若手でもベテラン級の安全指示ができる! 矢作建設工業が「AIあんぜん指示ボット」を開発
2025年12月12日

管理人のイエイリです。

建設現場での安全管理は、どれほど注意していても「抜け」が生まれることがあります。

特に、安全管理の担当者が、翌日の作業内容から危険予知を行い、過去の災害事例を調べて安全指示事項をまとめる作業は、経験や知識に大きく依存しており、担当者の負担も小さくありません。

現場に若手が増える一方でベテランの現場経験をどう継承していくかは、多くの建設会社が抱える共通の悩みではないでしょうか。

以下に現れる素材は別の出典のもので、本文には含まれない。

(** The offset [date2len] returns is the day ordinal of the start of
    the train range. *)
Lemma date2len_offset (p : Z) (tt : dates) (r : Q) (year off : Z)
    (ml : ModeLen) :
  date2len p tt r year = Some (off, ml) ->
  day_ordinal year (train_start tt) = Some off.
Proof.
  unfold date2len, day_ordinal.
  destruct (Calendar.date_range year) as [range|]; [|discriminate].
  destruct (date_index year range (train_start tt)); [|discriminate].
  destruct (date_index year range (train_end tt)); [|discriminate].
  destruct (date_index year range (test_start tt)); [|discriminate].
  destruct (date_index year range (test_end tt)); [|discriminate].
  intros [= <- _]. reflexivity.
Qed.

(** Every split's rows start at the offset moved by the lengths of the
    splits before it. *)
Lemma init_start_idx {A M F} (inputs : EMSDataset.feats A M F)
    (output : list A) (p s d w : Z) (m : Mode) (ml : ModeLen)
    (start_idx : Z) (ds : EMSDataset.t A M F) :
  EMSDataset.init inputs output p s d w m ml start_idx = Some ds ->
  EMSDataset.start_idx ds
  = match m with
    | Train => start_idx
    | Validate => start_idx + len_train ml
    | Test => start_idx + len_train ml + len_validate ml
    end
  /\ EMSDataset.output ds
     = Py.slice output (EMSDataset.start_idx ds)
                (EMSDataset.start_idx ds + mode_len_get ml m).
Proof.
  unfold EMSDataset.init, EMSDataset.prepare_xy.
  destruct (EMSDataset.concatenate_axis1 _ _ _); [|discriminate].
  destruct (EMSDataset.concatenate_axis1 _ _ _); [|discriminate].
  intros [= <-]. simpl. split; [|reflexivity].
  destruct m; simpl; lia.
Qed.

End Splits.

(** C5 (defect in the code).  The claim: the offset returned by split
    planning is in timestep units, the day ordinal of the start of the
    train range times the timesteps per day, and each split starts at
    the offset plus the lengths of the splits before it.  The second
    half holds ([init_start_idx]).  The offset, however, is the bare day
    ordinal ([date2len_offset]) while the lengths are in timesteps: for
    2017, [dt = 1] (24 timesteps a day) and a train range starting on
    1 February, the offset is 31, not 31 * 24 = 744, next to lengths of
    605, 67 and 744 timesteps. *)
Theorem C5_offset_is_in_days :
  let tt := SplitPlanner.mk_dates "0201" "0228" "0301" "0331" in
  Py.floordiv 24 1 = Some 24 /\
  SplitPlanner.day_ordinal 2017 "0201" = Some 31 /\
  SplitPlanner.date2len 24 tt (1 # 10) 2017
  = Some (31, mk_mode_len 605 67 744) /\
  31 <> 31 * 24.
Proof. cbv zeta. repeat split; try (vm_compute; reflexivity). lia. Qed.

(** The same split with the float arithmetic of the source: the
    product [672 * 0.1] truncates to 67 as well. *)
Lemma date2len_binary64_february :
  SplitPlanner.date2len_binary64 24
    (SplitPlanner.mk_dates "0201" "0228" "0301" "0331")
    (B64.of_ratio 1 10) 2017
  = Some (31, mk_mode_len 605 67 744).
Proof. vm_compute. reflexivity. Qed.

Lemma py_int_floor (q : Q) : (0 <= q)%Q -> py_int q = Qfloor q.
Proof.
  destruct q as [n d]. unfold Qle, py_int, Qfloor. simpl. intros H.
  apply Z.quot_div_nonneg; lia.
Qed.

(** [int()] truncates toward zero: it is the floor of a non-negative
    number and the ceiling of a negative one. *)
Lemma py_int_trunc (q : Q) :
  py_int q = if Qle_bool 0 q then Qfloor q else Qceiling q.
Proof.
  destruct (Qle_bool 0 q) eqn:E.
  - apply py_int_floor, Qle_bool_iff, E.
  - destruct q as [n d].
    assert (Hn : n < 0).
    { destruct (Z_lt_le_dec n 0) as [H|H]; [exact H|].
      assert (Hq : Qle_bool 0 (n # d) = true)
        by (apply Qle_bool_iff; unfold Qle; simpl; lia).
      congruence. }
    unfold py_int, Qceiling, Qfloor, Qopp. cbn [Qnum Qden].
    replace n with (- - n) at 1 by lia.
    rewrite Z.quot_opp_l by lia.
    rewrite Z.quot_div_nonneg by lia. reflexivity.
Qed.

(** C6 (as claimed, refuted).  [validate_len] is not the floor of
    [nominal * val_ratio] for every [val_ratio].

    A negative ratio: one day of 24 steps and [val_ratio = -0.1] give
    [validate_len = -2] and [train_len = 26], where the floor of the
    product is -3, whether the ratio is read as the decimal or as the
    float it denotes.

    The rounding of the product: ten days of 24 steps and
    [val_ratio = 0.3] give [validate_len = 72], where the product of 240
    and the float is below 72 and its floor is 71.

    The rounding of the ratio: 25 days of 4 steps and
    [val_ratio = 0.29] give [validate_len = 28], where the floor of
    [100 * 29/100] is 29. *)
Lemma C6_floor_counterexample :
  (SplitPlanner.date2len_binary64 24
     (SplitPlanner.mk_dates "0101" "0101" "0102" "0102")
     (B64.of_ratio (-1) 10) 2017
   = Some (0, mk_mode_len 26 (-2) 24) /\
   Qfloor (inject_Z 24 * (-1 # 10)) = -3 /\
   option_map (fun q => Qfloor (inject_Z 24 * q))
              (B64.to_Q (B64.of_ratio (-1) 10)) = Some (-3)) /\
  (SplitPlanner.date2len_binary64 24
     (SplitPlanner.mk_dates "0101" "0110" "0111" "0111")
     (B64.of_ratio 3 10) 2017
   = Some (0, mk_mode_len 168 72 24) /\
   option_map (fun q => Qfloor (inject_Z 240 * q))
              (B64.to_Q (B64.of_ratio 3 10)) = Some 71) /\
  (SplitPlanner.date2len_binary64 4
     (SplitPlanner.mk_dates "0101" "0125" "0126" "0126")
     (B64.of_ratio 29 100) 2017
   = Some (0, mk_mode_len 72 28 4) /\
   Qfloor (inject_Z 100 * (29 # 100)) = 29).
Proof. repeat split; vm_compute; reflexivity. Qed.

(** C6 (amended).  For train and test ranges whose dates lie in the
    calendar year (at the day ordinals [ts], [te], [xs], [xe]) and every
    float [val_ratio], split planning takes the nominal train length
    [(te + 1 - ts) * day_timesteps] and multiplies it, as a float, by
    [val_ratio].  When the rounded product is a number, [validate_len]
    is that product truncated toward zero (its floor when it is not
    negative, its ceiling when it is), [train_len] is the nominal length
    less [validate_len], and [test_len] is
    [(xe + 1 - xs) * day_timesteps], in which [val_ratio] does not
    occur.  When the rounded product is an infinity or NaN, split
    planning raises. *)
Theorem C6_date2len_lengths (p : Z) (tt : SplitPlanner.dates)
    (r : B64.t) (year ts te xs xe : Z) :
  SplitPlanner.day_ordinal year (SplitPlanner.train_start tt) = Some ts ->
  SplitPlanner.day_ordinal year (SplitPlanner.train_end tt) = Some te ->
  SplitPlanner.day_ordinal year (SplitPlanner.test_start tt) = Some xs ->
  SplitPlanner.day_ordinal year (SplitPlanner.test_end tt) = Some xe ->
  let nominal := (te + 1 - ts) * p in
  match B64.to_Q (B64.mul (B64.of_Z nominal) r) with
  | Some product =>
      let validate_len :=
        if Qle_bool 0 product then Qfloor product else Qceiling product in
      SplitPlanner.date2len_binary64 p tt r year
      = Some (ts, mk_mode_len (nominal - validate_len) validate_len
                              ((xe + 1 - xs) * p))
  | None => SplitPlanner.date2len_binary64 p tt r year = None
  end.
Proof.
  unfold SplitPlanner.day_ordinal, SplitPlanner.date2len_binary64.
  destruct (Calendar.date_range year) as [range|]; [|discriminate].
  intros -> -> -> ->. cbv zeta. unfold B64.to_int.
  destruct (B64.to_Q (B64.mul (B64.of_Z ((te + 1 - ts) * p)) r))
    as [product|]; cbn [option_map]; [|reflexivity].
  rewrite py_int_trunc. reflexivity.
Qed.

(** The split of 2017 into January to October and November to December,
    with a fifth of the train range held out. *)
Lemma C6_date2len_lengths_witness :
  SplitPlanner.date2len_binary64 24
    (SplitPlanner.mk_dates "0101" "1031" "1101" "1231")
    (B64.of_ratio 2 10) 2017
  = Some (0, mk_mode_len 5837 1459 1464).
Proof.
  exact (C6_date2len_lengths 24
           (SplitPlanner.mk_dates "0101" "1031" "1101" "1231")
           (B64.of_ratio 2 10) 2017 0 303 304 364
           eq_refl eq_refl eq_refl eq_refl).
Defined.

こうした担当者のお困りごとを解決するため、矢作建設工業は、「AIあんぜん指示ボット」を開発しました。

翌日の作業内容と災害事例データを、AI(人工知能)が自ら調べて、

ナ、ナ、ナ、ナント、

作業に合わせた注意点

をピンポイントで提示してくれるのです。(矢作建設工業のプレスリリースはこちら

「AIあんぜん指示ボット」による通知イメージ。過去の類似作業で起こった労働災害事例がPDFで添付されている(以下の資料:矢作建設工業)

「AIあんぜん指示ボット」による通知イメージ。過去の類似作業で起こった労働災害事例がPDFで添付されている(以下の資料:矢作建設工業)

「AIあんぜん指示ボット」の仕組みですが、施工管理サービス「Buildee調整会議」に入力されている翌日の作業予定情報をAIが取得・解析します。

続いて、クラウドストレージに蓄積されている過去15年間の災害事例フォルダーを検索し、作業内容にマッチした災害事例を抽出します。

この災害事例には、「災害の種類」「発生日時」「発生状況」「被災者に関する情報」「災害原因」「事故防止のポイント」が、写真付きで簡潔にまとめられています。

最後にAIは抽出した災害事例を、現場向けのビジネスチャット「direct」で配信します。

「AIあんぜん指示ボット」の構成図

「AIあんぜん指示ボット」の構成図

担当者が手作業で行っていた事例検索や、資料準備をAIが主体的に行ってくれるため、負担が大きく軽減され、若手でも、これまで触れる機会のなかったベテランの経験を生かした高品質な安全指示を出せるようになります。

つまり安全管理の属人化を防ぎ、組織全体で

一定レベルのKY活動

を実現できるようになったのです。

矢作建設工業は、今回の安全AIだけでなく、人事評価支援システム「目標Chat」でも生成AIを活用しています。社員の目標設定や文章ブラッシュアップをAIがアシストし、約1800時間の業務削減効果が期待されています。(2025年12月8日付けの当ブログ参照

同社のDX戦略の特徴は、安全・人事・教育といった部署でAI活用が進むことで、組織の知識や経験を「データとして蓄積し、再利用できる形にする」という点にあります。

安全管理や社員育成の品質を高めながら、業務負荷を減らすという新しい働き方がまた一歩前へ進みました。